Suzi balances the challenges of a demanding youth work role with the enjoyment of seeing the positive impact her projects have on young people

How did you get started in the sector?

I completed a diploma in higher education (HE) at the University of Chichester in Youth and Community Work and then went on to study a BA (Hons) degree in Childhood, Youth and Society.

I got my current job at the Sussex Community Development Association by applying directly to the charity.

Volunteering and supporting your community not only helps to build up a diverse range of experiences, it also provides good references for paid posts

What's a typical day like?

I run a small team for youth employability across East Sussex.

I manage a centre, drop-in hub and its employees and volunteers. I also deliver some face-to-face and outreach work. I'm responsible for bid writing and the budgeting for the project. I develop and facilitate a programme of training and delivery to young people aged 14 to 24 in the area.

I’m also the safeguarding lead for young people in the charity I work for.

What do you enjoy most about your job?

Seeing the positive outcomes made by the young people who access the projects we deliver.

What are the challenges?

Our challenges are usually the barriers to engagement that the young people encounter. This could be for a multitude of reasons such as:

  • behaviour;
  • disability or learning needs;
  • lack of confidence and self-esteem;
  • lone parents;
  • mental health issues;
  • poverty and lack of access to funding;
  • risk of homelessness.

In what way is your degree relevant?

I feel my degree is extremely relevant to the role, not only from a client/employer perspective and but also from an academic and strategic level, as it has enabled me to effectively write policy, record and share data and apply for funding.

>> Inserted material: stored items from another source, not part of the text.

(** An entry that was not set. *)
Lemma each_past f hs n : (length hs < n)%nat -> (forall h q, h ∈ hs -> exists r q', f h q = (Ret r, q') /\ trace q' = trace q) ->
  forall pre p, (length pre + length hs < NUM_FILES)%nat -> exists q, each_file n (length pre) (stored (pre ++ hs)) f p = (Undef, q) /\ trace q = trace p.
Proof.
  revert n. induction hs as [|h hs IH]; intros [|n] Hn Hf pre p Hl; cbn in Hn; try lia.
  - exists p. split; [|done]. cbn [each_file]. unfold stored. rewrite app_nil_r, lookup_app_r by (by rewrite length_fmap).
    rewrite length_fmap, Nat.sub_diag. cbn in Hl. destruct (NUM_FILES - length pre)%nat eqn:E; [lia|]. reflexivity.
  - destruct (Hf h p ltac:(by left)) as (r & q & Hr & Ht).
    destruct (IH n ltac:(lia) (fun h' q' Hin => Hf h' q' ltac:(by right)) (pre ++ [h]) q) as (q2 & H2 & Ht2).
    { rewrite length_app. cbn in *. lia. } exists q2. split; [|congruence]. cbn [each_file].
    assert (stored (pre ++ h :: hs) !! length pre = Some (Some h)) as E.
    { unfold stored. rewrite lookup_app_l by (rewrite length_fmap, length_app; cbn; lia). rewrite list_lookup_fmap, list_lookup_middle by done. done. }
    rewrite E. cbn [default from_option id the]. erewrite bind_Ret by reflexivity. rewrite (bind_Ret _ _ _ _ _ Hr).
    rewrite length_app, Nat.add_1_r, <- app_assoc in H2. exact H2.
Qed.

(** *** Writing to all, and closing all *)

Lemma writing_ext hs paths held k k' :
  writing hs paths held k -> (forall h, h ∈ hs -> streams_of k' !! h = streams_of k !! h) -> writing hs paths held k'.
Proof.
  unfold writing. induction 1 as [|h path hs paths Hh _ IH]; intros He; constructor.
  - rewrite He; [done|by left].
  - apply IH. intros h' Hin. apply He. by right.
Qed.

Lemma write_all data hs : forall paths held p, NoDup hs -> stdout ∉ hs -> writing hs paths held (kern p) ->
  exists q, in_order hs (fun f => fwrite f data) p = (Ret tt, q) /\ writing hs paths (held ++ data) (kern q) /\
    (forall h, h ∉ hs -> streams_of (kern q) !! h = streams_of (kern p) !! h) /\
    disk (kern q) = disk (kern p) /\ screen (kern q) = screen (kern p) /\ trace q = trace p.
Proof.
  induction hs as [|h hs IH]; intros paths held p Hnd Hout Hw.
  - apply Forall2_nil_inv_l in Hw as ->. exists p. split_and!; try done. by constructor.
  - apply NoDup_cons in Hnd as [Hnin Hnd]. apply not_elem_of_cons in Hout as [Hh1 Hout]. apply Forall2_cons_inv_l in Hw as (path & paths' & Hh & Hw & ->).
    destruct (fwrite_holds h path held data (kern p) (not_eq_sym Hh1) Hh) as (k1 & Hk & Hd & Hs & Hsc).
    assert (writing hs paths' held k1) as Hw1.
    { eapply writing_ext; [exact Hw|]. intros h' Hin. rewrite Hs, lookup_insert_ne; [done|]. intros <-. by apply Hnin. }
    destruct (IH paths' held (Proc k1 (errno p) (trace p)) Hnd Hout Hw1) as (q & Hrun & Hwq & Hfr & Hdq & Hsq & Htq).
    exists q. cbn [kern trace] in *. split_and!; try congruence.
    + cbn [in_order]. erewrite bind_Ret by (unfold fwrite; rewrite Hk; reflexivity). exact Hrun.
    + constructor; [|done]. rewrite Hfr, Hs by done. by rewrite lookup_insert_eq.
    + intros h' [Hne Hn]%not_elem_of_cons. rewrite Hfr, Hs by done. by rewrite lookup_insert_ne.
Qed.

Lemma close_all hs : forall paths held p, NoDup hs -> NoDup paths -> writing hs paths held (kern p) ->
  exists q, in_order hs fclose p = (Ret tt, q) /\
    (forall path, disk (kern q) !! path = if decide (path ∈ paths) then Some (default [] (disk (kern p) !! path) ++ held) else disk (kern p) !! path) /\
    screen (kern q) = screen (kern p) /\ trace q = trace p.
Proof.
  induction hs as [|h hs IH]; intros paths held p Hnd Hndp Hw.
  - apply Forall2_nil_inv_l in Hw as ->. exists p. split; [done|]. split; [|done]. intros path. by rewrite decide_False by (by intros ?%elem_of_nil).
  - apply NoDup_cons in Hnd as [Hnin Hnd]. apply Forall2_cons_inv_l in Hw as (path & paths' & Hh & Hw & ->).
    apply NoDup_cons in Hndp as [Hpn Hndp].
    destruct (fclose_writes h path held (kern p) Hh) as (k1 & Hk & Hd & Hs & Hsc).
    assert (writing hs paths' held k1) as Hw1.
    { eapply writing_ext; [exact Hw|]. intros h' Hin. rewrite Hs, lookup_delete_ne; [done|]. intros <-. by apply Hnin. }
    destruct (IH paths' held (Proc k1 (errno p) (trace p)) Hnd Hndp Hw1) as (q & Hrun & Hdq & Hsq & Htq).
    exists q. cbn [kern trace] in *. split_and!; try congruence.
    + cbn [in_order]. erewrite bind_Ret by (unfold fclose; rewrite Hk; reflexivity). exact Hrun.
    + intros path'. rewrite Hdq, Hd. destruct (decide (path' = path)) as [->|Hne].
      * rewrite decide_False, (decide_True (P := path ∈ path :: paths')), lookup_insert_eq by (done || by left). done.
      * rewrite lookup_insert_ne by done. destruct (decide (path' ∈ paths')) as [Hin|Hn].
        -- by rewrite decide_True by (by right).
        -- rewrite decide_False; [done|]. by intros [?|?]%elem_of_cons.
Qed.

(** *** Opening *)

Definition mode_of (app : bool) : bytes := if app then str "a" else str "w".
(** What a file has after it was opened. *)
Definition opened_as (app : bool) (old : option bytes) : bytes := if app then default [] old else [].
Definition cannot_open (app : bool) (path : bytes) : event := Err (str "Unable to open file " ++ path ++ str " for mode " ++ mode_of app).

How has your role developed?

I moved from a youth worker post to a charity local to me as I had an interest in the area. My previous role had faced restructure and although I was not made redundant, I could physically no longer manage the requirements of the job as the locality area had spread much further and commuting became difficult.

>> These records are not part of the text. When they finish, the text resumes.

(** ** libacl *)

(** [A] is an ACL, [E] a handle to an entry of one. *)
Class LibAcl (K A E : Type) := {
  acl_get_file : bytes -> Z -> K -> (A + Z) * K;
  acl_set_file : bytes -> Z -> A -> K -> (unit + Z) * K;
  acl_delete_def_file : bytes -> K -> (unit + Z) * K;
  acl_get_entry : A -> nat -> option E + Z;           (* the n-th call of an iteration *)
  acl_get_tag_type : A -> E -> Z + Z;
  acl_get_qualifier : A -> E -> Z + Z;
  acl_create_entry : A -> (A * E) + Z;
  acl_delete_entry : A -> E -> A + Z;
  acl_set_tag_type : A -> E -> Z -> A + Z;
  acl_set_qualifier : A -> E -> Z -> A + Z;
  acl_clear_perms : A -> E -> A + Z;                  (* on the permission set of the entry *)
  acl_add_perm : A -> E -> Z -> A + Z;
  acl_set_permset : A -> E -> A + Z;
  acl_calc_mask : A -> A + Z;
  acl_valid : A -> unit + Z
}.

Section Update.
Context `{!Messages} {K A E : Type} `{!LibAcl K A E}.

(** A library call whose failure ends the program. *)
Definition need {B} (what : string) (r : B + Z) : M (proc K) B :=
  match r with
  | inl b => mret b
  | inr e => set_errno e ;; errExit (str what)
  end.

(** The scan for an entry.  The copies of the qualifiers that are freed are not modelled. *)
Definition findEntry (fuel : nat) (acl : A) (t q : Z) : M (proc K) (option E) :=
  loop fuel (fun ent =>
    s ← need "acl_get_entry" (acl_get_entry acl ent);
    match s with
    | None => mret (inr None)
    | Some entry =>
        entryTag ← need "acl_get_tag_type" (acl_get_tag_type acl entry);
        if t =? entryTag then
          if (t =? ACL_USER) || (t =? ACL_GROUP) then
            id ← need "acl_get_qualifier" (acl_get_qualifier acl entry);
            if q =? id then mret (inr (Some entry)) else mret (inl (S ent))
          else mret (inr (Some entry))
        else mret (inl (S ent))
    end) O.

Definition add_if (perms bit : Z) (acl : A) (entry : E) : M (proc K) A :=
  if negb (Z.land perms bit =? 0) then need "acl_add_perm" (acl_add_perm acl entry bit) else mret acl.

Definition setPerms (acl : A) (entry : E) (perms : Z) : M (proc K) A :=
  acl ← need "acl_clear_perms" (acl_clear_perms acl entry);
  acl ← add_if perms ACL_READ acl entry;
  acl ← add_if perms ACL_WRITE acl entry;
  acl ← add_if perms ACL_EXECUTE acl entry;
  need "acl_set_permset" (acl_set_permset acl entry).

(** One entry of the command line applied to an ACL: the body of the inner loop up to the mask. *)
Definition apply_entry (fuel : nat) (removeACL : bool) (acl : A) (ace : AccessControlEntry) : M (proc K) A :=
  entry ← findEntry fuel acl (tag ace) (qual ace);
  if removeACL then
    match entry with
    | Some e => need "acl_delete_entry" (acl_delete_entry acl e)
    | None => mret acl
    end
  else
    ae ← match entry with
         | Some e => mret (acl, e)
         | None =>
             ae ← need "acl_create_entry" (acl_create_entry acl);
             let '(acl, e) := ae in
             acl ← need "acl_set_tag_type" (acl_set_tag_type acl e (tag ace));
             acl ← (if (tag ace =? ACL_USER) || (tag ace =? ACL_GROUP)
                    then need "acl_set_qualifier" (acl_set_qualifier acl e (qual ace)) else mret acl);
             mret (acl, e)
         end;
    let '(acl, e) := ae in
    setPerms acl e (perms ace).

(** The rest of the body: recompute the mask, check, and write the ACL to the file. *)
Definition store_acl (recalcMask : bool) (path : bytes) (type : Z) (acl : A) : M (proc K) A :=
  acl ← (if recalcMask then need "acl_calc_mask" (acl_calc_mask acl) else mret acl);
  need "acl_valid" (acl_valid acl) ;;
  r ← syscall None (fun k => let '(r, k') := acl_set_file path type acl k in
                             (match r with inl _ => inl (Some tt) | inr e => inr e end, k'));
  match r with Some _ => mret acl | None => errExit (str "acl_set_file") end.

Fixpoint apply_entries (fuel : nat) (removeACL recalcMask : bool) (path : bytes) (type : Z) (acl : A)
    (aclist : list AccessControlEntry) : M (proc K) A :=
  match aclist with
  | [] => mret acl
  | ace :: aclist' =>
      acl ← apply_entry fuel removeACL acl ace;
      acl ← store_acl recalcMask path type acl;
      apply_entries fuel removeACL recalcMask path type acl aclist'
  end.

Definition update_file (fuel : nat) (removeACL recalcMask : bool) (type : Z)
    (aclist : list AccessControlEntry) (path : bytes) : M (proc K) unit :=
  r ← syscall None (fun k => let '(r, k') := acl_get_file path type k in
                             (match r with inl a => inl (Some a) | inr e => inr e end, k'));
  match r with
  | None => errExit (str "acl_get_file")
  | Some acl => apply_entries fuel removeACL recalcMask path type acl aclist ;; mret tt
  end.
End Update.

As a team leader I've become more involved in the setting up, recruiting and facilitating of the projects as well as being responsible for funding.

What advice can you give to others?

Volunteer for youth organisations in your spare time. Volunteering and supporting your community not only helps to build up a diverse range of experiences, it also provides good references for paid posts.

Also, ensure that training around professional boundaries and safeguarding with young people is taken, supported, practised and reflected upon with other professionals. I've witnessed too many young people made vulnerable as they're unaware of professional boundaries.

Finally, look for a professional qualification like an NVQ if you can't commit to a degree. Not only will this equip you with you all need professionally, you'll then be able to look for paid work.